For the third objective we use the soil food web model scheme of Hunt et al. (1987) to simulate carbon and nitrogen mineralization from surface applied substrates of differing chemical qualities and from mineral soil based on observed population sizes and the trophic interactions among the members of the soil food web. This model describes mineralization as being regulated not only by trophic interactions or chemical quality limitations, but by the interaction of both. We add simple features to describe differential chemical composition of the substrates and differential abilities of fungi and bacteria to degrade organic matter fractions. This approach allows us to isolate the effects of the changes in soil food web structure prompted by the added substrate from the effects of the quality of substrate on trophic transfers.
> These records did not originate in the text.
(** * Nexus gateway: the WebSocket session manager

    A shallow embedding of [src/networking/WebSocket/WebSocket.ts]: the
    connection handler, the message dispatcher, the close handler and the
    server shutdown, as state-passing functions over an explicit world
    (the [clients] registry, the socket objects, the set of sockets held by
    the [ws] server and the trace of calls made on collaborators).

    [debug] only feeds the [ondebug] hook from inside a try/catch: it never
    changes what a handler does next, and it is left out of the trace. *)

From Stdlib Require Import ZArith Ascii String DecimalString DecimalZ.
From stdpp Require Import gmap strings list.

Open Scope string_scope.
Open Scope list_scope.
Set Warnings "-register-all".

(** ** JavaScript values carried by decoded messages *)

(** What [Util.parse] can hand back: the image of JSON in JavaScript, plus
    [undefined].  Numbers are kept as integers: the code only compares
    [op] with [10] and tests truthiness. *)
Inductive JSValue : Type :=
| JUndefined
| JNull
| JBool (b : bool)
| JNum (n : Z)
| JStr (s : string)
| JArr (items : list JSValue)
| JObj (fields : list (string * JSValue)).

(** [!v] is [negb (truthy v)]. *)
Definition truthy (v : JSValue) : bool :=
  match v with
  | JUndefined | JNull => false
  | JBool b => b
  | JNum n => negb (n =? 0)%Z
  | JStr s => negb (String.eqb s "")
  | JArr _ | JObj _ => true
  end.

Fixpoint own_field (fields : list (string * JSValue)) (k : string) : JSValue :=
  match fields with
  | [] => JUndefined
  | (k', v) :: rest => if String.eqb k' k then v else own_field rest k
  end.

(** [v.k] for the property names the dispatcher reads ([op], [t], [d],
    [guild_id], [session_id], [user_id]): reading a property of
    [undefined] or [null] raises a TypeError ([None]); primitives and
    arrays have none of these properties. *)
Definition get_prop (v : JSValue) (k : string) : option JSValue :=
  match v with
  | JUndefined | JNull => None
  | JObj fields => Some (own_field fields k)
  | _ => Some JUndefined
  end.

(** [a === b].  Objects and arrays compare by reference; a value fresh
    from the decoder is never the same reference as anything else. *)
Definition strict_eq (a b : JSValue) : bool :=
  match a, b with
  | JUndefined, JUndefined => true
  | JNull, JNull => true
  | JBool x, JBool y => Bool.eqb x y
  | JNum x, JNum y => (x =? y)%Z
  | JStr x, JStr y => String.eqb x y
  | _, _ => false
  end.

(** ** Constants *)

(** Modelled from the spec: [Utils/Constants] is not part of the sources at
    hand.  The members of [WSCloseCodes] and [WSCloseMessage] used by the
    server, as the distinct constants the protocol asks for; a close call
    records the member used for the code and the one used for the reason. *)
Inductive WSCloseKey : Type :=
| NOT_ALLOWED
| NO_CLIENT_ID
| NO_AUTH
| SESSION_EXPIRED
| DECODE_ERROR
| ALREADY_CONNECTED
| NOT_IDENTIFIED
| SERVER_CLOSED.

#[global] Instance WSCloseKey_eq_dec : EqDecision WSCloseKey.
Proof. solve_decision. Defined.

(** [GatewayDispatchEvents] of discord-api-types. *)
Definition VoiceStateUpdate : string := "VOICE_STATE_UPDATE".
Definition VoiceServerUpdate : string := "VOICE_SERVER_UPDATE".

(** ** Sockets, clients and the world *)

Inductive ReadyState : Type := CONNECTING | OPEN | CLOSING | CLOSED.

#[global] Instance ReadyState_eq_dec : EqDecision ReadyState.
Proof. solve_decision. Defined.

(** A [WS] object: its state, the [__client_id__] property once defined,
    and whether [handleConnection] has installed the message and close
    listeners. *)
Record WS : Type := mkWS {
  readyState : ReadyState;
  client_id_tag : option string;
  listening : bool
}.

(** The socket the transport hands to the connection listener. *)
Definition accepted_socket : WS :=
  {| readyState := OPEN; client_id_tag := None; listening := false |}.

Record Subscription : Type := mkSubscription { guildID : string }.

(** Guild adapters are opaque handles. *)
Definition Adapter : Type := nat.

(** Modelled from the spec: the [Client] class ([audio/Client]) is not part
    of the sources at hand.  A session keeps the channel and the secret it
    was built with, a public identifier, its subscriptions (enumerated on
    close) and its adapters by guild identifier (read by the dispatcher). *)
Record Client : Type := mkClient {
  socket : nat;
  secret_key : string;
  statusInterval : Z;
  id : string;
  subscriptions : list Subscription;
  adapters : gmap string Adapter
}.

(** Server to client messages. *)
Inductive Payload : Type :=
| HELLO (ready : Z)                           (* {op: HELLO, d: {ready}} *)
| READY (client_id access_token : string).    (* {t: READY, d: {client_id, access_token}} *)

(** Calls made on collaborators, in the order they are made. *)
Inductive Event : Type :=
| EvClose (ws : nat) (code reason : WSCloseKey)
| EvSend (ws : nat) (data : Payload)
| EvKill (c : Client) (guild : string)
| EvVoiceStateUpdate (a : Adapter) (d : JSValue)
| EvVoiceServerUpdate (a : Adapter) (d : JSValue)
| EvServerClose.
We calibrated the model using the measured soil populations and nitrogen mineralization after the application of one substrate and then assessed its performance with the other plant materials. We then used the model to investigate (a) the importance of the soil community changes brought about by the quality of substrate on carbon mineralization and nitrogen mineralization; (b) whether nitrogen mineralization is better predicted by the interaction of soil community and substrate quality than by each factor alone; (c) whether the role of the soil communities and their trophic interactions varies depending on the quality of the degrading substrate; and (d) whether some communities are better suited to degrade substrates of certain quality.
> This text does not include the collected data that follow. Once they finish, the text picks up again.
(* ===== verification/Prelude.v ===== *)
(** * MindIE-PyMotor: a verification library

    MindIE-PyMotor (src/motor/) serves large language models on a cluster of prefill
    and decode instances.  A _controller_ registers node managers, assembles their
    endpoints into instances, watches heartbeats and hardware faults, and tells the
    _coordinator_ which instances are usable.  The coordinator is several processes: a
    _scheduler_ process that holds the pools and their workloads, a management process
    that feeds it, and inference _workers_ that select instances, forward requests
    through a router, and charge and refund workload.  On every node a _node manager_
    starts _engine servers_, watches them and sends heartbeats.  This library is a shallow
    embedding of that code: pure functions are Rocq functions, stateful code runs in the
    state and exception monad [M] of this file, and the interleaving of threads and
    processes is given by sequences or step relations.

    ** The parts

    Foundations.
    - [Prelude]: Python outcomes ([py]), the monad [M] with [try], [except] and
      [finally], Hoare triples, insertion-ordered dictionaries, reachability.
    - [Float64]: the binary64 arithmetic of Python floats, over [SpecFloat];
      [FloatText]: their decimal text.
    - [PyText]: strings, [int] and its round trip, JSON values and their accessors;
      [IpText]: [ipaddress].

    Coordinator.
    - [Resources] (common/resources/endpoint.py, instance.py): workloads, endpoints,
      instances and the versioned endpoint cache.
    - [Policies] (coordinator/scheduler/policy/): load balance, round robin, KV-cache
      affinity and the selection facade.
    - [RequestManager] (domain/request_manager.py, domain/workload_calculator.py,
      router/workload.py, models/request.py): request records, demand and the
      allocate/release action handler.
    - [CoordInstanceManager] (domain/instance_manager.py): the pools, ADD/DEL/SET, and
      workload updates.
    - [WorkloadShm] (scheduler/runtime/workload_shm/): byte layout, writer and reader of
      the shared memory through which workers see workloads.
    - [SchedulerServer] (scheduler/scheduler.py, runtime/scheduler_server.py),
      [SchedulerClient] (runtime/scheduler_client.py) and [ZmqProtocol]
      (runtime/zmq_protocol.py): both ends of the scheduler and the messages between;
      [SchedulerFrontend] (runtime/scheduler_server.py): frames, the answer to every request
      and the end of the process; [SchedulerLink] (runtime/scheduler_client.py): the
      connection of a worker, its requests and reconnections.
    - [Conductor] (api_client/conductor_api_client.py, scheduler/policy/kv_cache_affinity.py
      and utils.py): what the conductor of the KV caches is told and asked, and the choice on
      the JSON it answers.
    - [Recompute], [RecomputeProps] (router/recompute/, router/adapters/): chunk
      rewriting, token caches and the preparation of a recomputation.
    - [Router] with [RouterLedger], [RouterFailures] and [RouterTermination]
      (router/strategies/base.py, pd_separate.py), [RouterModes] (pd_hybrid.py,
      pd_dual_dispatch.py) and [RouterCdp], [RouterCdpFailures] (cdp_separate.py): the life
      of a request.  What scheduler, engines and client do is an environment asked at every
      [await]; every change of workload the scheduler applied is kept in a ledger.
    - [Dispatch] (router/dispatch.py, common/http/security_utils.py): from the HTTP
      request to a router.  [CoordServers] (api_server/): routes and their answers.
    - [ApiKey] (common/http/key_encryption.py and the key check) and [RateLimiter]
      (coordinator/middleware/).
    - [Metrics] (coordinator/metrics/): parsing, aggregating and printing metrics.
    - [CoordDaemon] (coordinator/daemon/, process/, domain/probe.py): supervision of the
      processes and the probes; [DaemonRun]: its whole run, with
      the callbacks of [Standby]; [CoordProcesses] (process/): the entry points of the
      processes.

    Controller.
    - [CtlInstanceManager] (controller/core/instance_manager.py, observer.py,
      common/etcd/persistent_state.py), [InstanceAssembler]
      (core/instance_assembler.py), [EventPusher] (core/event_pusher.py),
      [FaultCodes] and [FaultManager] (controller/fault_tolerance/), [Observability]
      (controller/observability/), [ControllerMain] (controller/main.py and the routes).
    - [Standby] (common/standby/): election of the master, for both managers.

    Nodes.
    - [NodeConfig] (config/node_manager.py), [NodeManager] (node_manager/core/, the API of the
      node) and [NodeMain] (node_manager/main.py): the process, from its start to its end.
    - [EngineConfig] (config/endpoint.py, engine_server/core/vllm, core/sglang) and
      [EngineHealth] (engine_server/core/sim_inference.py and its status route).

    Shared.
    - [ConfigUtils], [CtlConfig], [CoordConfig] (config/): configuration files.
    - [Certificates] (common/http/cert_util.py) and [HttpClients]
      (common/http/http_client.py): TLS contexts and the pool of HTTP clients.
    - [ConfigWatch] (common/utils/config_watcher.py): hot reload.
    - [EtcdClient] (common/etcd/etcd_client.py): the values and states kept in etcd.
    - [LogFiles] and [Loggers] (common/logger/): rotation, compression and clean-up of log
      files; loggers, levels and filters.

    Parts interact as in the code: the scheduler's handlers run the pools and write the
    shared memory; the client's cache is patched from the bytes the server wrote; the
    router calls the action handler of [RequestManager]; fault manager and assembler
    call the controller's instance manager, which notifies the event pusher and the
    fault manager back; the pusher's messages drive a model of the coordinator's pools;
    the start command the controller builds is taken by the node manager, and the command
    line the node manager builds is parsed by the engine server.

    ** What the theorems show

    - Refinement: shared memory mirrors the pools and a client reads the same workloads
      ([shm_mirrors_pools], [client_sees_pool_workloads]); the controller's instance
      manager refines an abstract life cycle ([ctl_refines_lifecycle]); a node manager
      accepts its own start command ([own_start_command_accepted]); what is written to etcd
      is one update of a map ([state_write_refines], [write_outcome]); the choice by the
      conductor's JSON is the abstract one ([affinity_refines]).
    - Requests between processes: [request_answered] for the scheduler, [answered_iff] for the
      connection of a worker, [client_of_request] and [no_client_leaks] for HTTP clients.
    - What is charged is given back: [handler_ledger_balanced] for the action handler;
      [request_settled], [hybrid_and_dual_settled] and [cdp_decode_settled] for whole
      requests, in exact binary64; and the runs that leak, proved as such
      ([partial_frame_leaks], [cancelled_stream_leaks], [cdp_failure_leaks]).
    - Termination and the end of processes: [stream_terminates], [start_command_terminates],
      [node_manager_ends], [node_manager_leaves], [main_sees_suicide], [worker_life]; and a loop that need
      not end, [nonstream_recompute_never_ends].
    - Isolation of faulty hardware: [separated_iff_severe], [not_ready_isolates],
      [separated_stays_out], [coordinator_view_exact].
    - Election and supervision: [at_most_one_master], [only_master_runs],
      [one_coordinator_serves], [daemon_leaves_nothing], [restart_rate],
      [suicide_flag_iff], [sim_abnormal_iff], [status_iff].
    - Security: [request_admitted_iff], [path_accepted_iff_safe], [client_sees_no_token_ids],
      [ssl_context_iff], [strict_context_safe].
    - Selection: the policies pick a best or next instance, and only known ones.
    - Text, bytes and messages: frames do not depend on chunk boundaries, metrics, keys,
      certificate times, scheduler messages and command lines are read back as written
      ([metrics_text_roundtrip], [key_roundtrip], [time_roundtrip], [message_roundtrip],
      [own_engine_accepted]).
    - Persistence and configuration: restore after persist, on both managers; what a
      configuration file sets, and that saving and loading agree ([coordinator_stays_valid],
      [controller_values], [coordinator_save_load], [persisted_is_restored]).
    - Logs: [no_line_lost] over all interleavings of rotation, compression and clean-up,
      [cleanup_bounds], [configured_level_applies].

    ** Bounds and fuel

    Loops of the code that are not structural take fuel: [stream_while] and its like
    need more than the recomputations left, proved by [stream_terminates];
    [split_frames] takes the length of the bytes, proved enough by [split_fuel];
    [utf8_valid] and [remove_all] the length of the string; [resolve_refs] the depth of the
    message, proved enough by [message_roundtrip].  Integers are unbounded as in Python;
    shared-memory fields are at their width.  Floats are binary64 with rounding to nearest
    even.

    ** Not modelled

    - Transport and third-party code: sockets, ZMQ, uvicorn and httpx, the etcd service and
      the Kubernetes client, msgpack, OpenSSL, tokenizers, vLLM and SGLang are arguments or
      outcomes of an environment.
    - Tracing (coordinator/tracer/), which changes no state of the program, and the summaries
      and samples the configurations print.
    - The inference routes of the engine server, which hand requests to vLLM or SGLang.
    - The scripts under src/examples/, which generate deployments and collect logs. *)

From stdpp Require Import base option list strings relations.
From Stdlib Require Import ZArith Lia.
1. Assess the response of the microbial community, nematodes and microarthropods to the following amendments over a growing season: (a) green manure from a leguminous alley cropping species (Amorpha fruticosa L., a native woody shrub.), (b) green manure from a leguminous non-woody species (Trifolium incarnatum L. or crimson clover) used as a winter cover crop, (c) green manure from cereal rye (Secale cereale L.), (d) wheat hay (Triticum aestivum L.), (e) pine needles (Pinus taeda L.), and an even mixture of these by weight.

   Investigate the effect of the complexity of the faunal community on nitrogen release into the soil and the interactive effects of the faunal community structure and the quality of organic amendments on nitrogen mineralization

   Using experimental and modeled data, study the effect of the observed responses of the soil community and their trophic interactions on nitrogen release into the soil.